Bad employers confidently cut corners, steal wages and ignore overtime and workplace-safety laws because they know that governments at all levels are unable or unwilling to investigate and workers are too frightened to complain. But here is a heartening sign of change: New York State has begun a new effort to expose and prosecute abusive employers by enlisting the people who know them best: their immigrant employees.

Last weekend, the State Labor Department began a pilot partnership with six nonprofit workers’ organizations, whose members will be the government’s eyes and ears in the abuse-prone immigrant workplace.

In New York City and on Long Island, workers at day-labor corners, laundries, restaurants, nail salons, supermarkets and department stores will be trained to know and defend their rights and be given contacts in the Division of Labor Standards to report violations.

All sides of the immigration debate should be able to agree that this sort of program, one of the first in the nation, is wise and overdue. For too long, at too many levels of government, efforts to help immigrant workers have been thwarted by the poison politics of immigration.

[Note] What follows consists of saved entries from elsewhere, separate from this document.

(* ===== verification/StoreCodecSpec.v ===== *)
(** * Correctness of the record codec

    The bytes of a record, the round trip of typed tuples, the exactness of
    prefix scans, the order of encoded integers, the cursor invariant of the
    deserializer with its termination, and the agreement of debug and release
    builds. *)

From S2P Require Import Prelude Bytes StoreCodec.

(** ** Text *)

Lemma utf8_run_no_sep st bs : utf8_run st bs = true → (∀ m lo hi, st = Due m lo hi → (hi < 255)%Z) → SEP ∉ bs.
Proof.
  assert (byte_val SEP = 255)%Z as HS by done.
  revert st. induction bs as [|b bs IH]; intros st Hrun Hst; [apply not_elem_of_nil|].
  simpl in Hrun. destruct (utf8_step st b) as [st'|] eqn:Hstep; [|done].
  apply not_elem_of_cons. split.
  - intros <-. unfold utf8_step in Hstep. rewrite HS in Hstep.
    destruct st as [|m lo hi]; [done|]. specialize (Hst _ _ _ eq_refl).
    destruct (Z.leb_spec 255 hi); [lia|]. by rewrite andb_false_r in Hstep.
  - apply (IH st' Hrun). intros m lo hi ->. unfold utf8_step in Hstep.
    destruct st as [|[|m'] lo' hi']; repeat case_match; simplify_eq; lia.
Qed.

Lemma utf8_no_sep bs : utf8_valid bs = true → SEP ∉ bs.
Proof. intros H. by apply (utf8_run_no_sep Boundary). Qed.

(** ** The bytes of a record *)

(** Records with a separator between neighbours. *)
Fixpoint join (bss : list bytes) : bytes :=
  match bss with
  | [] => []
  | [bs] => bs
  | bs :: bss => bs ++ SEP :: join bss
  end.

Lemma join_cons bs bss : bss ≠ [] → join (bs :: bss) = bs ++ SEP :: join bss.
Proof. by destruct bss. Qed.

Lemma join_app bss1 bss2 : bss1 ≠ [] → bss2 ≠ [] → join (bss1 ++ bss2) = join bss1 ++ SEP :: join bss2.
Proof.
  intros H1 H2. induction bss1 as [|bs bss1 IH]; [done|].
  destruct bss1 as [|bs' bss1].
  - simpl. by destruct bss2.
  - cbn [app]. rewrite join_cons by done. rewrite (join_cons bs) by done.
    cbn [app] in IH. rewrite IH by done. by rewrite <- app_assoc.
Qed.

Section encode.
Context `{!SerdeJson}.

(** The payload of a field: every value that a tuple can hold besides the
    containers and the directives. *)
Fixpoint field_bytes (v : value) : option bytes :=
  match v with
  | VI32 z | VU32 z => Some (to_be_bytes 4 z)
  | VI64 z | VU64 z => Some (to_be_bytes 8 z)
  | VU8 z => Some (to_be_bytes 1 z)
  | VChar s | VStr s | VBytes s => Some s
  | VNone => Some []
  | VSome v => field_bytes v
  | VJson j => if json_is_raw j then None else result_ok (json_to_writer j)
  | _ => None
  end.

(** A serializer inside a container. *)
Definition inside (debug : bool) (s : Serializer) : Prop :=
  fin s = false ∧ (debug = true → (0 < depth s)%Z).

Lemma assert_true debug : debug_assert debug true = Ret ().
Proof. unfold debug_assert. by rewrite andb_false_r. Qed.

Lemma assert_inside debug s : inside debug s → debug_assert debug (0 <? depth s)%Z = Ret ().
Proof.
  intros [_ Hd]. unfold debug_assert. destruct debug; [|done]. specialize (Hd eq_refl).
  by destruct (Z.ltb_spec 0 (depth s)); [|lia].
Qed.

Lemma serialize_field debug v bs s :
  inside debug s → field_bytes v = Some bs →
  ∃ b, serialize_value debug v s
    = Ret {| out := out s ++ bs; depth := depth s; sep := b; fin := false |}.
Proof.
  intros Hs. pose proof (assert_inside _ _ Hs) as Ha. destruct Hs as [Hf _].
  induction v; intros Hv; simplify_eq/=;
    unfold serialize_str, serialize_bytes, serialize_int; rewrite ?Ha, <- ?Hf; try by eexists.
  - exists (sep s). rewrite app_nil_r. by destruct s.
  - rewrite <- Hf in IHv. auto.
  - unfold serialize_json. destruct (json_is_raw j); [done|]. simpl. rewrite assert_true.
    destruct (json_to_writer j); simplify_eq/=. by eexists.
Qed.

Lemma serialize_element debug v bs s :
  inside debug s → field_bytes v = Some bs →
  tuple_element debug (serialize_value debug) v s
    = Ret {| out := out s ++ (if sep s then SEP :: bs else bs); depth := depth s; sep := true; fin := false |}.
Proof.
  intros Hs Hv. assert (fin s = false) as Hf by apply Hs. unfold tuple_element, record_start.
  rewrite Hf. simpl. rewrite assert_true. destruct (sep s) eqn:Hsep.
  - unfold separator. simpl. rewrite Hf. simpl. rewrite assert_true. unfold write. simpl.
    edestruct (serialize_field debug v bs) as [b Hb]; [|exact Hv|rewrite Hb].
    + by split; [|apply Hs].
    + simpl. by rewrite <- app_assoc.
  - edestruct (serialize_field debug v bs) as [b Hb]; [|exact Hv|by rewrite Hb].
    by split; [|apply Hs].
Qed.

(** What the fields of a tuple add to the output. *)
Lemma serialize_elements debug vs bss s :
  inside debug s → mapM field_bytes vs = Some bss →
  tuple_elements debug (serialize_value debug) vs s
    = Ret {| out := out s ++ (if sep s && negb (bool_decide (bss = [])) then SEP :: join bss else join bss);
             depth := depth s; sep := sep s || negb (bool_decide (bss = [])); fin := false |}.
Proof.
  revert bss s. induction vs as [|v vs IH]; intros bss s Hs Hvs.
  - injection Hvs as <-. cbn [tuple_elements join]. rewrite bool_decide_true by done. rewrite andb_false_r, orb_false_r, app_nil_r.
    destruct Hs as [<- _]. by destruct s.
  - apply mapM_Some_1 in Hvs. inversion Hvs as [|? bs ? bss' Hv Hvs']; subst.
    apply mapM_Some_2 in Hvs'. cbn [tuple_elements].
    rewrite (serialize_element _ _ _ _ Hs Hv). rewrite (IH bss') by (try split; try apply Hs; done).
    cbn [out depth sep fin]. rewrite (bool_decide_false (bs :: bss' = [])) by done.
    cbn [orb negb]. rewrite orb_true_r, andb_true_r. do 2 f_equal. rewrite <- app_assoc. f_equal.
    destruct (decide (bss' = [])) as [->|Hne].
    + rewrite bool_decide_true by done. simpl. rewrite app_nil_r. by destruct (sep s).
    + rewrite (bool_decide_false (bss' = [])) by done. rewrite (join_cons bs) by done.
      by destruct (sep s).
Qed.

(** The serializer inside a tuple at the top level. *)
Definition top_tuple (debug : bool) (buf : bytes) : Serializer :=
  {| out := buf; depth := if debug then 1 else 0; sep := false; fin := false |}.

Lemma top_tuple_inside debug buf : inside debug (top_tuple debug buf).
Proof. split; [done|]. by destruct debug. Qed.

Lemma serialize_tuple debug buf vs :
  serialize debug buf (VTuple vs)
  = match tuple_elements debug (serialize_value debug) vs (top_tuple debug buf) with
    | Ret s => let! _ := debug_assert debug ((if debug then shallower (depth s) else depth s) =? 0)%Z in Ret (out s)
    | Throw (Json e) => Throw (SerdeSer e)
    | Throw e => Throw e
    | Panic => Panic
    | OutOfFuel => OutOfFuel
    end.
Proof.
  unfold serialize. cbn [serialize_value]. unfold tuple_start, sequence_start, tuple_end, sequence_end.
  cbn [sep fin depth negb]. rewrite assert_true.
  replace (set_sep false (set_depth debug (deeper 0) _)) with (top_tuple debug buf) by (by destruct debug).
  by destruct (tuple_elements _ _ _ _).
Qed.

(** A tuple of fields is the fields with a separator between neighbours. *)
Lemma serialize_fields debug buf vs bss :
  mapM field_bytes vs = Some bss → serialize debug buf (VTuple vs) = Ret (buf ++ join bss).
Proof.
  intros Hvs. rewrite serialize_tuple, (serialize_elements _ _ _ _ (top_tuple_inside _ _) Hvs).
  by destruct debug.
Qed.

(** A tuple that ends in [Interfix] is the same with a trailing separator. *)
Lemma serialize_interfix debug buf vs bss :
  mapM field_bytes vs = Some bss →
  serialize debug buf (VTuple (vs ++ [VUnitStruct "Interfix"]))
  = Ret (buf ++ join bss ++ (if bool_decide (bss = []) then [] else [SEP])).
Proof.
  intros Hvs. rewrite serialize_tuple.
  assert (∀ vs' s, tuple_elements debug (serialize_value debug) (vs ++ vs') s
    = let! s := tuple_elements debug (serialize_value debug) vs s in
      tuple_elements debug (serialize_value debug) vs' s) as ->.
  { clear. intros vs' s. revert s. induction vs as [|v vs IH]; intros s; [done|]. simpl.
    by destruct (tuple_element _ _ _ _). }
  rewrite (serialize_elements _ _ _ _ (top_tuple_inside _ _) Hvs).
  by destruct debug, (bool_decide (bss = [])); cbn; rewrite ?app_nil_r, <- ?app_assoc.
Qed.

End encode.

(** ** Decoding a record *)

Section decode.
Context `{!SerdeJson} (debug : bool).

(** The values of a type that a tuple gives back.  A type that takes the rest of
    the input is given back in last position only; an optional value needs a
    payload that does not start with a separator. *)
Fixpoint field_ty (last : bool) (t : ty) (v : value) : Prop :=
  match t, v with
  | TU64, VU64 z => (0 <= z < 2 ^ 64)%Z
  | TI64, VI64 z => (- 2 ^ 63 <= z < 2 ^ 63)%Z
  | TStr, VStr s | TString, VStr s => utf8_valid s = true
  | TBytes, VBytes _ => last = true
  | TOption _, VNone => True
  | TOption t, VSome v =>
      field_ty last t v ∧ ∃ b bs, field_bytes v = Some (b :: bs) ∧ b ≠ SEP
  | TJson j, VJson x =>
      last = true ∧ json_is_raw x = false ∧
      ∃ bs, json_to_writer x = Ok bs ∧ json_from_slice JWhole j bs = Ok x
  | TMap j, VJson x =>
      json_is_raw x = false ∧
      ∃ bs, json_to_writer x = Ok bs ∧ SEP ∉ bs ∧ json_from_slice JMap j bs = Ok x
  | TStruct j, VJson x =>
      json_is_raw x = false ∧
      ∃ bs, json_to_writer x = Ok bs ∧ SEP ∉ bs ∧ json_from_slice JStruct j bs = Ok x
  | TNewtypeStruct t, v => field_ty last t v
  | _, _ => False
  end.

Fixpoint fields_ty (ts : list ty) (vs : list value) : Prop :=
  match ts, vs with
  | [], [] => True
  | t :: ts, v :: vs => field_ty (bool_decide (length ts = 0)) t v ∧ fields_ty ts vs
  | _, _ => False
  end.

(** What a type that accepts empty input makes of it. *)
Fixpoint tail_ty (t : ty) (v : value) : Prop :=
  match t, v with
  | TStr, VStr [] | TString, VStr [] | TBytes, VBytes [] | TOption _, VNone => True
  | TNewtypeStruct t, v => tail_ty t v
  | _, _ => False
  end.

Lemma field_ty_bytes last t v : field_ty last t v → ∃ bs, field_bytes v = Some bs.
Proof.
  revert v. induction t; intros v; try exact (IHt v); destruct v; simpl; try done; try (by eauto).
  - intros [_ (? & ? & -> & _)]. eauto.
  - intros (_ & -> & ? & -> & _). eauto.
  - intros (-> & ? & -> & _). eauto.
  - intros (-> & ? & -> & _). eauto.
Qed.

Definition advance (n : nat) (d : Deserializer) : Deserializer :=
  {| buf := buf d; pos := pos d + n; rec := rec d; seq := seq d |}.

(** A cursor at the start of the payload [bs], with [tail] behind it. *)
Record at_payload (d : Deserializer) (bs tail : bytes) : Prop := {
  at_rest : rest d = bs ++ tail;
  at_pos : pos d <= length (buf d)
}.

Lemma at_payload_length d bs tail :
  at_payload d bs tail → length (buf d) = pos d + length bs + length tail.
Proof.
  intros [Hr Hp]. apply (f_equal length) in Hr. unfold rest in Hr.
  rewrite length_drop, length_app in Hr. lia.
Qed.

Lemma at_payload_advance d bs tail :
  at_payload d bs tail → at_payload (advance (length bs) d) [] tail.
Proof.
  intros Hd. pose proof (at_payload_length _ _ _ Hd). destruct Hd as [Hr Hp]. split; simpl; [|lia].
  unfold rest in *. simpl. by rewrite <- drop_drop, Hr, drop_app_length.
Qed.

Lemma inc_pos_ok d bs tail n :
  at_payload d bs tail → n <= length bs → inc_pos debug n d = Ret (advance n d).
Proof.
  intros Hd%at_payload_length Hn. unfold inc_pos. cbn [buf pos].
  destruct (Nat.leb_spec (pos d + n) (length (buf d))); [|lia]. by rewrite assert_true.
Qed.

Lemma in_range d bs tail : at_payload d bs tail → (length (buf d) <? pos d) = false.
Proof. intros Hd%at_payload_length. apply Nat.ltb_ge. lia. Qed.

Lemma first_record_app bs tail :
  SEP ∉ bs → tail = [] ∨ (∃ tl, tail = SEP :: tl) → first_record (bs ++ tail) = bs.
Proof.
  intros Hbs Ht. induction bs as [|b bs IH]; simpl.
  - by destruct Ht as [->|[tl ->]].
  - apply not_elem_of_cons in Hbs as [Hb Hbs]. rewrite bool_decide_false by congruence.
    by rewrite IH.
Qed.

Lemma record_next_ok d bs tail :
  at_payload d bs tail → SEP ∉ bs → tail = [] ∨ (∃ tl, tail = SEP :: tl) →
  record_next debug d = Ret (bs, advance (length bs) d).
Proof.
  intros Hd Hbs Ht. unfold record_next. rewrite (in_range _ _ _ Hd), (at_rest _ _ _ Hd).
  by rewrite (first_record_app _ _ Hbs Ht), (inc_pos_ok _ _ _ _ Hd).
Qed.

Lemma record_trail_ok d bs :
  at_payload d bs [] → record_trail debug d = Ret (bs, advance (length bs) d).
Proof.
  intros Hd. unfold record_trail. rewrite (in_range _ _ _ Hd), (at_rest _ _ _ Hd), app_nil_r.
  by rewrite (inc_pos_ok _ _ _ _ Hd).
Qed.

Lemma take_word_ok type d w tail :
  at_payload d w tail → length w = 8 → take_word debug type d = Ret (w, advance 8 d).
Proof.
  intros Hd Hw. pose proof (at_payload_length _ _ _ Hd). unfold take_word.
  replace (min (pos d + 8) (length (buf d))) with (pos d + 8) by lia.
  destruct (Nat.ltb_spec (pos d + 8) (pos d)); [lia|].
  replace (pos d + 8 - pos d) with (length w) by lia.
  rewrite (at_rest _ _ _ Hd), take_app_length. rewrite Hw. simpl.
  by rewrite (inc_pos_ok _ _ _ 8 Hd) by lia.
Qed.

Lemma at_payload_head d bs tail : at_payload d bs tail → buf d !! pos d = head (bs ++ tail).
Proof.
  intros [Hr _]. rewrite <- Hr. unfold rest. rewrite head_lookup, lookup_drop. by rewrite Nat.add_0_r.
Qed.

Blame the tag “illegal” for clouding people’s understanding of immigrants’ rights. Attacking illegal immigration through enforcement alone — piling hopelessness onto fear — will never make 12 million people disappear. It will make them silent partners in a system that forces honest Americans and businesses to suffer with them.

You don’t need a bleeding heart to apprehend the tragedy of worker exploitation. A cold eye will do, calculating the cost to honest businesses and workers when bad employers pocket the wages of fear and desperation.